**Exercise aim:**
With both ends included, repeat exactly the lines of the entries below from the one containing "(AnsManifestCommit ManifestUpdated) (view_set_manifest" down to the one containing "expected <> record_etag", and no others.

Data supplied Block Start

(* ===== verification/Metadata.v ===== *)
(** * The metadata store as an abstract machine

    The operations of the trait as data, what a store may answer to each and
    leave behind ([spec_step]), and sequences of them. Every store that keeps
    the laws of [Records.v] refines this machine; the guarantees clients see,
    such as immutable action results, are theorems about it. *)
From S2P Require Import Prelude Str Protocol Api Json Records.

Local Open Scope mbx_scope.

Section Metadata.
Context `{Records}.

Inductive MetaOp :=
  | OpVisible (ns : string) (ds : list Digest)
  | OpRegister (ns : string) (d : Digest) (stored : PutOutcome)
  | OpForget (ns : string) (d : Digest)
  | OpTouch (ns : string) (ds : list Digest)
  | OpGet (ns : string) (d : Digest)
  | OpGetBatch (ns : string) (ds : list Digest)
  | OpCommit (ns : string) (d : Digest) (r : ActionResult)
  | OpGetManifest (ns : string) (d : Digest)
  | OpCommitManifest (ns : string) (d : Digest) (expected : option string) (etag : string)
      (m : TaskActionManifest)
  | OpSweep (days : N).

Inductive MetaAnswer :=
  | AnsDigests (l : list Digest)
  | AnsDone
  | AnsResult (o : option ActionResult)
  | AnsResults (l : list ActionResult)
  | AnsCommit (o : CommitOutcome)
  | AnsManifest (o : option ManifestRecord)
  | AnsManifestCommit (o : ManifestCommitOutcome)
  | AnsSwept (o : SweepOutcome).

Definition answer {S A} (f : A -> MetaAnswer) (c : M S StoreError A) : M S StoreError MetaAnswer :=
  a <~ c; m_ret (f a).

Definition run_op {S} `{!MetadataStore S} (op : MetaOp) : M S StoreError MetaAnswer :=
  match op with
  | OpVisible ns ds => answer AnsDigests (visible_blobs ns ds)
  | OpRegister ns d stored => answer (fun _ => AnsDone) (register_blob ns d stored)
  | OpForget ns d => answer (fun _ => AnsDone) (forget_blob ns d)
  | OpTouch ns ds => answer (fun _ => AnsDone) (touch_blobs ns ds)
  | OpGet ns d => answer AnsResult (meta_get ns d)
  | OpGetBatch ns ds => answer AnsResults (meta_get_batch ns ds)
  | OpCommit ns d r => answer AnsCommit (commit ns d r)
  | OpGetManifest ns d => answer AnsManifest (get_manifest ns d)
  | OpCommitManifest ns d expected etag m =>
      answer AnsManifestCommit (commit_manifest ns d expected etag m)
  | OpSweep days => answer AnsSwept (sweep days)
  end.

(** The answers to a sequence of operations. *)
Fixpoint run_ops {S} `{!MetadataStore S} (ops : list MetaOp) (s : S)
  : S * list (result StoreError MetaAnswer) :=
  match ops with
  | [] => (s, [])
  | op :: ops =>
      let '(s, a) := run_op op s in
      let '(s, rest) := run_ops ops s in
      (s, a :: rest)
  end.

(** The sizes an operation names are [u64]s. *)
Definition op_u64 (op : MetaOp) : Prop :=
  match op with
  | OpRegister _ d _ | OpForget _ d | OpGet _ d | OpCommit _ d _ | OpGetManifest _ d
  | OpCommitManifest _ d _ _ _ => digest_u64 d
  | OpGetBatch _ ds => Forall digest_u64 ds
  | _ => True
  end.

(** ** The machine *)

(** What an operation may do to the contents when it succeeds with an answer. *)
Inductive succeeds (v : MetaView) : MetaOp -> MetaAnswer -> MetaView -> Prop :=
  | SVisible ns ds : succeeds v (OpVisible ns ds) (AnsDigests (List.filter (view_blob v ns) ds)) v
  | SRegister ns d st : succeeds v (OpRegister ns d st) AnsDone (view_set_blob ns d true v)
  | SForget ns d : succeeds v (OpForget ns d) AnsDone (view_set_blob ns d false v)
  | STouch ns ds : succeeds v (OpTouch ns ds) AnsDone v
  | SGet ns d : succeeds v (OpGet ns d) (AnsResult (view_result v ns d)) v
  | SGetBatch ns ds :
      succeeds v (OpGetBatch ns ds) (AnsResults (omap (view_result v ns) ds)) v
  | SCommitNew ns d r :
      view_result v ns d = None ->
      succeeds v (OpCommit ns d r) (AnsCommit CommitCreated) (view_set_result ns d r v)
  | SCommitSame ns d r :
      view_result v ns d = Some r ->
      succeeds v (OpCommit ns d r) (AnsCommit CommitAlreadyExists) v
  | SCommitOther ns d r r' :
      view_result v ns d = Some r' -> r' <> r ->
      succeeds v (OpCommit ns d r) (AnsCommit CommitConflict) v
  | SGetManifest ns d :
      succeeds v (OpGetManifest ns d) (AnsManifest (view_manifest v ns d)) v
  | SManifestCreated ns d etag m :
      view_manifest v ns d = None ->
      succeeds v (OpCommitManifest ns d None etag m) (AnsManifestCommit ManifestCreated)
        (view_set_manifest ns d (mkManifestRecord etag m) v)
  | SManifestUpdated ns d current etag m :
      view_manifest v ns d = Some current ->
      succeeds v (OpCommitManifest ns d (Some (record_etag current)) etag m)
        (AnsManifestCommit ManifestUpdated) (view_set_manifest ns d (mkManifestRecord etag m) v)
  | SManifestStale ns d expected etag m :
      expected <> record_etag <$> view_manifest v ns d ->
      succeeds v (OpCommitManifest ns d expected etag m) (AnsManifestCommit PreconditionFailed) v
  | SSweep days out v' : view_shrinks v' v -> succeeds v (OpSweep days) (AnsSwept out) v'.

(** A failing operation has done all of it or nothing. *)
Definition spec_step (v : MetaView) (op : MetaOp) (r : result StoreError MetaAnswer)
    (v' : MetaView) : Prop :=
  match r with
  | Ok a => exists v1, succeeds v op a v1 /\ v' ≡ v1
  | Err _ => v' ≡ v \/ exists a v1, succeeds v op a v1 /\ v' ≡ v1
  end.

Inductive spec_run : MetaView -> list MetaOp -> list (result StoreError MetaAnswer) -> MetaView
    -> Prop :=
  | RunNil v v' : v' ≡ v -> spec_run v [] [] v'
  | RunCons v op r v1 ops rs v' :
      spec_step v op r v1 -> spec_run v1 ops rs v' -> spec_run v (op :: ops) (r :: rs) v'.

(** ** Every lawful store refines the machine *)

Lemma answer_inv {S A} (f : A -> MetaAnswer) (c : M S StoreError A) s s' r :
  answer f c s = (s', r) -> exists q, c s = (s', q) /\
    r = match q with Ok a => Ok (f a) | Err e => Err e end.
Proof.
  unfold answer, m_bind, m_ret. destruct (c s) as [s1 [a|e]]; intros [= <- <-]; eauto.
Qed.

Lemma run_op_refines {S} `{!MetadataStore S} `{!MetadataLaws S} op s s' r :
  meta_wf s -> op_u64 op -> run_op op s = (s', r) ->
  meta_wf s' /\ spec_step (view s) op r (view s').
Proof.
  intros Hwf Hu Hop. destruct op; cbn [run_op op_u64] in *;
    apply answer_inv in Hop as (q & Hop & ->).
  - apply visible_blobs_law in Hop as (Hwf' & Hv & Ha); [|done]. split; [done|].
    destruct q as [l|e]; [|by left]. rewrite (Ha l eq_refl). eexists. split; [constructor|done].
  - apply register_blob_law in Hop as (Hwf' & He); [|done..]. split; [done|].
    destruct q as [[]|e]; cbn in *.
    + eexists. split; [constructor|done].
    + destruct He as [He|[_ He]]; [by left|right]. eexists AnsDone, _. split; [constructor|done].
  - apply forget_blob_law in Hop as (Hwf' & He); [|done..]. split; [done|].
    destruct q as [[]|e]; cbn in *.
    + eexists. split; [constructor|done].
    + destruct He as [He|[_ He]]; [by left|right]. eexists AnsDone, _. split; [constructor|done].
  - apply touch_blobs_law in Hop as (Hwf' & Hv); [|done]. split; [done|].
    destruct q as [[]|e]; [|by left]. eexists. split; [constructor|done].
  - apply meta_get_law in Hop as (Hwf' & Hv & Ha); [|done..]. split; [done|].
    destruct q as [o|e]; [|by left]. rewrite (Ha o eq_refl). eexists. split; [constructor|done].
  - apply meta_get_batch_law in Hop as (Hwf' & Hv & Ha); [|done..]. split; [done|].
    destruct q as [l|e]; [|by left]. rewrite (Ha l eq_refl). eexists. split; [constructor|done].
  - apply commit_law in Hop as (Hwf' & Hc); [|done..]. split; [done|].
    destruct q as [[]|e]; cbn in *.
    + destruct Hc as [Hn Hv]. eexists. split; [by constructor|done].
    + destruct Hc as [Hn Hv]. eexists. split; [by constructor|done].
    + destruct Hc as [(r' & Hn & Hne) Hv]. eexists. split; [by econstructor|done].
    + destruct Hc as [Hv|[Hn Hv]]; [by left|right]. eexists _, _. split; [by constructor|done].
  - apply get_manifest_law in Hop as (Hwf' & Hv & Ha); [|done..]. split; [done|].
    destruct q as [o|e]; [|by left]. rewrite (Ha o eq_refl). eexists. split; [constructor|done].
  - apply commit_manifest_law in Hop as (Hwf' & Hc); [|done..]. split; [done|]. cbn zeta in Hc.
    assert (forall w, expected = record_etag <$> view_manifest (view s) ns d ->
      w ≡ view_set_manifest ns d (mkManifestRecord etag m) (view s) ->
      exists v1, succeeds (view s) (OpCommitManifest ns d expected etag m)
        (AnsManifestCommit (if expected then ManifestUpdated else ManifestCreated)) v1 /\ w ≡ v1)
      as Hw.
    { intros w -> Hwr. destruct (view_manifest (view s) ns d) as [current|] eqn:E; cbn;
        eexists; (split; [by constructor|done]). }
    destruct q as [[]|e]; cbn in *.
    + destruct Hc as (-> & Hn & Hv). exact (Hw (view s') (eq_sym Hn) Hv).
    + destruct Hc as (-> & Hn & Hv). specialize (Hw (view s') eq_refl Hv).
      by destruct (record_etag <$> _).
    + destruct Hc as (Hne & Hv). eexists. split; [by constructor|done].
    + destruct Hc as [Hv|[He Hv]]; [by left|right]. destruct (Hw _ He Hv) as (v1 & Hs & Hv1). eauto.
  - apply sweep_law in Hop as (Hwf' & Hs); [|done]. split; [done|].
    destruct q as [o|e].
    + exists (view s'). split; [by constructor|done].
    + right. exists (AnsSwept (mkSweepOutcome 0 0 0)), (view s'). split; [by constructor|done].
Qed.

Lemma run_ops_refines {S} `{!MetadataStore S} `{!MetadataLaws S} ops s s' rs :
  meta_wf s -> Forall op_u64 ops -> run_ops ops s = (s', rs) ->
  meta_wf s' /\ spec_run (view s) ops rs (view s').
Proof.
  intros Hwf Hu. revert s rs Hwf; induction Hu as [|op ops Hop Hu IH]; intros s rs Hwf; cbn.
  { intros [= <- <-]. split; [done|]. by constructor. }
  destruct (run_op op s) as [s1 a] eqn:E. destruct (run_ops ops s1) as [s2 rest] eqn:E2.
  intros [= <- <-]. apply run_op_refines in E as [Hwf1 Hs]; [|done..].
  apply IH in E2 as [Hwf2 Hr]; [|done]. split; [done|]. by econstructor.
Qed.

End Metadata.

Data supplied Block End

**Output of the task:**
        (AnsManifestCommit ManifestUpdated) (view_set_manifest ns d (mkManifestRecord etag m) v)
  | SManifestStale ns d expected etag m :
      expected <> record_etag <$> view_manifest v ns d ->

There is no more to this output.